Brian Trehearne: A Continuing Archive

Poems, readings, notebooks, meditations

The smile

8 August, 2023.

A melange of experiences in today’s zazen: I don’t know if writing about them can possibly approximate the time itself.  I hoped to meditate with that spirit of wu-wei I wrote about yesterday.  At the same time I thought that it was time to meditate more directly on my death.  And despite these wishes, it was a day of the usual scattered thoughts, words, dialogues, resentments spooling out through the space of my meditation.  And despite that, it was a happy, peaceful meditation, that led me to an external smile I will have to think more about; it came so naturally to my lips, but I hope it was not some self-satisfied imitation of Buddhas I’ve seen with their calm, wise smiles.  I think the true spirit of wu-wei today was expressed in my complete ease with and indifference to the spooling thoughts that have in the past so distracted me from the meditation I thought I was supposed to achieve.  Indeed, the smile may have had something to do with my sudden understanding how wholly natural, spontaneous, fundamental such wordy thoughts are in the human mind.  It was as if in meditation I could view all such distractions and frustrations with a kind of detached amusement.  They did not cease, though they came and went; yet they really did not trouble or ripple the pond on which I was resting.

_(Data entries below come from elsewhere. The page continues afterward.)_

(** What one call of the check does, by the state it loads. *)
Lemma check_cases (F : string) (MAX : Z) (E : env) (w : world) :
  let st := decode_state (fs w !! F) in
  match parse_reset_date (daily_reset_date st) with
  | Raised e => check_and_enforce_quota F MAX E w = (Raised e, w)
  | Returned reset =>
      match reset_if_new_day (clock E (reads w)) (daily_request_count st)
                             reset (request_timestamps st) with
      | Raised e => check_and_enforce_quota F MAX E w = (Raised e, tick w)
      | Returned (count, d, ts) =>
          if MAX <=? count
          then check_and_enforce_quota F MAX E w = (Returned false, tick w)
          else
            exists t w',
              check_and_enforce_quota F MAX E w = (Returned true, w')
              /\ (exists k, t = clock E k)
              /\ fs w' =
                   (if disk_writable E (writes w)
                    then <[F := saved (count + 1) (Some d)
                                      (prune (clock E (reads w)) ts ++ [t])]>
                           (fs w)
                    else fs w)
              /\ writes w' = S (writes w)
              /\ calls w' = calls w
              /\ requests w' = requests w
              /\ draws w' = draws w
      end
  end.
Proof.
  intros st.
  unfold check_and_enforce_quota, load_quota_state, read_file.
  unfold bind, lift, now, ret. fold st.
  destruct (parse_reset_date (daily_reset_date st)) as [reset|e];
    [|reflexivity].
  destruct (reset_if_new_day _ _ reset _) as [[[count d] ts]|e];
    [|reflexivity].
  destruct (MAX <=? count); [reflexivity|].
  match goal with
  | |- context [enforce_rpm ?t ?l ?E ?w0] =>
      destruct (enforce_rpm_spec t l E w0) as (t1 & w1 & Heq1 & Hs1 & Ht1)
  end.
  match goal with
  | |- context [enforce_spacing _ ?l ?E _] =>
      destruct (enforce_spacing_spec t1 l E w1)
        as (t2 & w2 & Heq2 & Hs2 & Ht2)
  end.
  pose proof (same_store_trans _ _ _ Hs1 Hs2) as (Hfs & Hwr & Hca & Hre & Hdr).
  cbn in Hfs, Hwr, Hca, Hre, Hdr.
  eexists t2, _. split.
  { rewrite Heq1, Heq2. unfold save_quota_state, write_file, bind, ret.
    reflexivity. }
  split.
  { destruct Ht2 as [[-> _]|Hk]; [|exact Hk].
    destruct Ht1 as [[-> _]|Hk]; [|exact Hk]. eexists. reflexivity. }
  cbn. rewrite Hfs, Hwr, Hca, Hre, Hdr.
  repeat split; reflexivity.
Qed.
(** * nbsapi_verify: the command-line gate in front of the test runner

    A shallow embedding of [src/nbsapi_verify/cli.py]: the configuration
    locator, the configuration generator, the test-type validator and the
    hand-over to the execution engine, followed by the properties the
    specification states about them.

    The file system, the two output streams and the calls made to the
    execution engine are explicit state.  [sys.exit] and uncaught Python
    exceptions are two distinct abnormal results of a computation.  PyYAML,
    pytest and the result formatter are collaborators of the tool and are
    taken as an interface ([External]). *)

From Stdlib Require Import ZArith Ascii String.
From stdpp Require Import gmap strings list fin_maps.

#[local] Set Warnings "-register-all".
#[local] Open Scope Z_scope.

(** ** Python values *)

(** What [yaml.safe_load] can hand back, as far as the tool looks at it.
    A dict is keyed by strings: the tool only ever looks up string keys, and
    a key of another type never equals one. *)
Inductive pyval :=
| PNone
| PBool (b : bool)
| PInt (n : Z)
| PStr (s : string)
| PList (l : list pyval)
| PDict (d : gmap string pyval).

(** The exceptions that can escape [cli]; none of them is caught there. *)
Inductive exn :=
| AttributeError
| TypeError
| IsADirectoryError
| FileExistsError
| FileNotFoundError
| YAMLError.

(** [class TestType(str, Enum)], and the value click passes for
    [--test-type]. *)
Inductive TestType := ALL | AUTH | PUBLIC.

Definition TestType_str (t : TestType) : string :=
  match t with
  | ALL => "all"
  | AUTH => "auth"
  | PUBLIC => "public"
  end.

(** ** Strings *)

Definition nl : string := String (ascii_of_nat 10) EmptyString.

(** Python's [sub in s] on two strings. *)
Fixpoint contains (sub s : string) : bool :=
  String.prefix sub s ||
  match s with
  | EmptyString => false
  | String _ s' => contains sub s'
  end.

Fixpoint ends_with (suf s : string) : bool :=
  String.eqb suf s ||
  match s with
  | EmptyString => false
  | String _ s' => ends_with suf s'
  end.

Fixpoint strip_prefix (pre s : string) : option string :=
  match pre, s with
  | EmptyString, _ => Some s
  | String a pre', String b s' =>
      if Ascii.eqb a b then strip_prefix pre' s' else None
  | String _ _, EmptyString => None
  end.

(** [sep.join(l)] *)
Fixpoint join (sep : string) (l : list string) : string :=
  match l with
  | [] => EmptyString
  | [x] => x
  | x :: rest => x +:+ sep +:+ join sep rest
  end.

(** Truthiness of an [Optional[str]]: [None] and the empty string are
    falsy. *)
Definition truthy (o : option string) : bool :=
  match o with
  | Some (String _ _) => true
  | _ => false
  end.

(** [Path(d) / name], on paths kept as their strings: one string names one
    file, and what pathlib does to a directory string (a trailing or
    doubled slash, a [.] component, a relative path under the current
    directory) is not part of the model. *)
Definition joinpath (d name : string) : string := d +:+ "/" +:+ name.

(** ** The world the tool runs in *)

Inductive node :=
| Dir
| File (text : string).

#[global] Instance node_eq_dec : EqDecision node.
Proof. solve_decision. Defined.

(** A file holds the text that [f.read()] returns in text mode. *)
Record state := mkState {
  fs : gmap string node;
  stdout : list string;
  stderr : list string;
  engine_calls : list (list string)
}.

(** [Path.cwd()], [click.get_app_dir("nbsinfra_verify")] and
    [Path(__file__).parent]. *)
Record env := mkEnv {
  cwd : string;
  app_dir : string;
  package_dir : string
}.

(** The collaborators: PyYAML, pytest, and [format_results] with its
    [ResultCapture] from the package's [formatting] module. *)
Class External := {
  capture : Type;
  yaml_dump : pyval -> string;
  yaml_safe_load : string -> exn + pyval;
  pytest_main : list string -> gmap string node -> Z * capture;
  format_results : capture -> string
}.

(** ** Computations: state, [sys.exit] and exceptions

    [Exit code] is a [sys.exit(code)].  [Raise x] is an exception on its
    way out of [cli]: nothing in the tool catches one, so the interpreter
    ends the process with its traceback. *)

Inductive result (A : Type) :=
| Val (a : A)
| Exit (code : Z)
| Raise (x : exn).
Arguments Val {A} a.
Arguments Exit {A} code.
Arguments Raise {A} x.

Definition M (A : Type) : Type := state -> result A * state.

Definition ret {A} (a : A) : M A := fun st => (Val a, st).

Definition bind {A B} (m : M A) (k : A -> M B) : M B := fun st =>
  match m st with
  | (Val a, st') => k a st'
  | (Exit c, st') => (Exit c, st')
  | (Raise x, st') => (Raise x, st')
  end.

Declare Scope M_scope.
Delimit Scope M_scope with M.
Notation "'let*' x ':=' m 'in' k" := (bind m (fun x => k))
  (at level 10, x name, m at level 100, k at level 200) : M_scope.
#[local] Open Scope M_scope.

(** [sys.exit(code)] *)
Definition exit {A} (code : Z) : M A := fun st => (Exit code, st).

(** A value or an exception computed without touching the state. *)
Definition lift {A} (r : exn + A) : M A := fun st =>
  match r with
  | inl x => (Raise x, st)
  | inr a => (Val a, st)
  end.

(** [click.echo(msg)] and [click.echo(msg, err=True)] *)
Definition echo (msg : string) : M unit := fun st =>
  (Val tt, mkState (fs st) (stdout st ++ [msg]) (stderr st) (engine_calls st)).

Definition echo_err (msg : string) : M unit := fun st =>
  (Val tt, mkState (fs st) (stdout st) (stderr st ++ [msg]) (engine_calls st)).

Definition set_fs (f : gmap string node) (st : state) : state :=
  mkState f (stdout st) (stderr st) (engine_calls st).

(** [path.exists()] *)
Definition path_exists (p : string) : M bool := fun st =>
  (Val (bool_decide (is_Some (fs st !! p))), st).

(** [with open(p) as f: f.read()] *)
Definition read_text (p : string) : M string := fun st =>
  match fs st !! p with
  | Some (File text) => (Val text, st)
  | Some Dir => (Raise IsADirectoryError, st)
  | None => (Raise FileNotFoundError, st)
  end.

(** ** The errors the tool reports itself

    Each is a [click.echo(..., err=True)] followed by [sys.exit(1)]. *)
Inductive failure :=
| MissingHost
| ConfigNotFoundAt (config_path : string)
| ConfigNotFound (locations : list string)
| AuthConfigMissing (t : TestType)
| TestDirNotFound (test_dir : string)
| NoAuthTests (t : TestType)
| NoPublicTests (t : TestType)
| MissingTypes (t : TestType) (missing : list string).
Lemma output_loop (index : list string) (params_val : list integer_t) (n : nat) :
  forall (id : nat) (os : string),
    (id + n <= length index)%nat -> (id + n <= length params_val)%nat ->
    foldl (output_step index params_val) (Some os) (seq id n)
    = Some (os +:+ written_from id
                     (zip_with entry (take n (drop id index))
                        (take n (drop id params_val)))).
Proof.
  induction n as [|n IH]; intros id os Hindex Hval.
  - simpl. rewrite string_app_nil_r. reflexivity.
  - destruct (lookup_lt_is_Some_2 index id ltac:(lia)) as [name Hname].
    destruct (lookup_lt_is_Some_2 params_val id ltac:(lia)) as [value Hvalue].
    rewrite (drop_S _ _ _ Hname), (drop_S _ _ _ Hvalue).
    change (seq id (S n)) with (id :: seq (S id) n).
    cbn [foldl take zip_with written_from].
    unfold output_step at 2. cbn [mbind option_bind].
    rewrite Hname, Hvalue. cbn [mbind option_bind].
    rewrite IH by lia. f_equal. fold (entry name value).
    destruct (0 <? id)%nat; rewrite !string_app_assoc; reflexivity.
Qed.

Lemma zip_with_take_r {A B C} (f : A -> B -> C) (l : list A) (k : list B) :
  zip_with f l (take (length l) k) = zip_with f l k.
Proof.
  revert k. induction l as [|x l IH]; intros [|y k]; simpl; try reflexivity.
  rewrite IH. reflexivity.
Qed.

(** X7: for a valuation that has a value for every identifier of the index,
    [to_string] is the list of the entries [name=value] in the order of the
    identifiers, separated by commas, without a comma at either end (the
    empty string for an empty index); [output] appends it to what the
    stream holds. *)
Theorem to_string_comma_separated (os : string) (params_val : list integer_t)
    (index : list string) :
  (length index <= length params_val)%nat ->
  to_string params_val index
  = Some (comma_separated (zip_with entry index params_val))
  /\ output os params_val index
     = Some (os +:+ comma_separated (zip_with entry index params_val)).
Proof.
  intros Hlen.
  assert (Hout : forall os', output os' params_val index
            = Some (os' +:+ comma_separated (zip_with entry index params_val))).
  { intros os'. unfold output.
    rewrite (output_loop index params_val (length index) 0 os') by (simpl; lia).
    rewrite !drop_0, firstn_all, zip_with_take_r, written_from_zero.
    reflexivity. }
  split; [|apply Hout].
  unfold to_string. rewrite Hout. reflexivity.
Qed.

End ParamsOutput.

#[local] Existing Instance more_examples.decimal_output.

Lemma to_string_comma_separated_witness :
  params_output.to_string [2; -1; 40] ["k"; "low"; "high"]%string
  = Some (params_output.comma_separated
            (zip_with params_output.entry ["k"; "low"; "high"]%string [2; -1; 40]))
  /\ params_output.output "params: " [2; -1; 40] ["k"; "low"; "high"]%string
     = Some ("params: "
             +:+ params_output.comma_separated
                   (zip_with params_output.entry ["k"; "low"; "high"]%string
                      [2; -1; 40])).
Proof.
  apply (to_string_comma_separated "params: " [2; -1; 40]
           ["k"; "low"; "high"]%string).
  simpl. lia.
Defined.

Example to_string_run :
  params_output.to_string [2; -1; 40] ["k"; "low"; "high"]%string
  = Some "k=2,low=-1,high=40"%string
  /\ params_output.to_string [] [] = Some ""%string.
Proof. split; vm_compute; reflexivity. Qed.

(** ** Initial states and factory of the zone graph with reference clocks *)

Section RefzgFactory.
Import refzg refzg_factory.
Context `{IOps : InitialOperations}.
Lemma canonical_format_album_witness :
  Canonical.format
    (Out.canonical
       (out (handle Examples.musicbrainz_only Examples.flags0
                    [("upc", "888751119215")])))
  = ["Album"].
Proof.
  apply (proj1 (canonical_format_album Examples.musicbrainz_only
                  Examples.flags0 [("upc", "888751119215")])).
  reflexivity.
Defined.

Lemma normalizeBarcode_canonical_witness :
  normalizeBarcode (Some "0 12345-678905") = Some "012345678905"
  /\ normalizeBarcode (Some "012345678905") = Some "012345678905"
  /\ normalizeBarcode (Some "00012345") = Some "12345"
  /\ normalizeBarcode (Some "000") = Some "000"
  /\ normalizeBarcode (Some "n/a") = None.
Proof.
  destruct normalizeBarcode_canonical as (H1 & H2 & H3 & H4 & _).
  split; [reflexivity|].
  split; [apply H1; [reflexivity | left; reflexivity]|].
  split; [apply (H3 "00012345"); simpl; [discriminate | lia | lia]|].
  split; [apply (H3 "000"); simpl; [discriminate | lia | lia]|].
  apply H4; reflexivity.
Defined.

(* ===================================================================== *)
(** * Further properties *)
(* ===================================================================== *)

(** ** What the extractors and the source-set picker give *)

Module ExtractFacts.

Lemma not_nil A (l : list A) : negb (is_nil l) = true -> l <> [].
Proof. destruct l; [discriminate | intros _; discriminate]. Qed.

Lemma nonempty_not_empty s : nonempty s = true -> s <> "".
Proof. intros H ->. discriminate. Qed.

(** The lines kept from one section. *)
Lemma items_no_empty (clean : string -> string) (lis : list string) :
  forall found,
    ~ In "" found ->
    ~ In "" (fold_left
               (fun found li =>
                  let line := clean li in
                  if nonempty line then found ++ [line] else found)
               lis found).
Proof.
  induction lis as [|li r IH]; intros found H; simpl; [exact H|].
  apply IH. destruct (nonempty (clean li)) eqn:E; [|exact H].
  intros Hin. apply in_app_or in Hin. destruct Hin as [Hin | [Hin | []]].
  - exact (H Hin).
  - rewrite Hin in E. discriminate.
Qed.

In the midst of this distinct experience of zazen, I did indeed somehow meditate on death.  I began to understand myself, in the words and ideas of Watts, as something (not merely something) the Tao is doing—waving, as it were, as a human hand waves, or as a tall plant waves on its stem in the wind.  Therefore death is merely the end of the body in which the Tao briefly encased its own proliferative and gentle energies, and the passage out of the body is a genuine loss of distinction from the Way.  Meanwhile I suddenly saw that so much of the self I fear losing in death—my unique being, history, consciousness, experience, longing, creativity—is no great loss: in death I will also lose peevishness, resentment, fear, bitterness, judgmentalism, shallowness, anger.  The enduring fear, then, is only for my best self, its distinctions suddenly lost at that moment of ending.  But one might also think that one’s best self is that expression that the Tao has made of itself in the world; that unique awareness may be surrendered, but all that one truly is will be folded back into the flow that was its source.            

These many words do not begin to approximate the intuitions through which I passed in my twenty minutes of sitting.  They over-elaborate, complicate, distance the experience, which was one of great comfort, even pleasure.  That these intuitions should arise in the context of that same dissonant, noisy meditation I described first is remarkable to me.  They were one and the same experience.  For a little while, I understood something.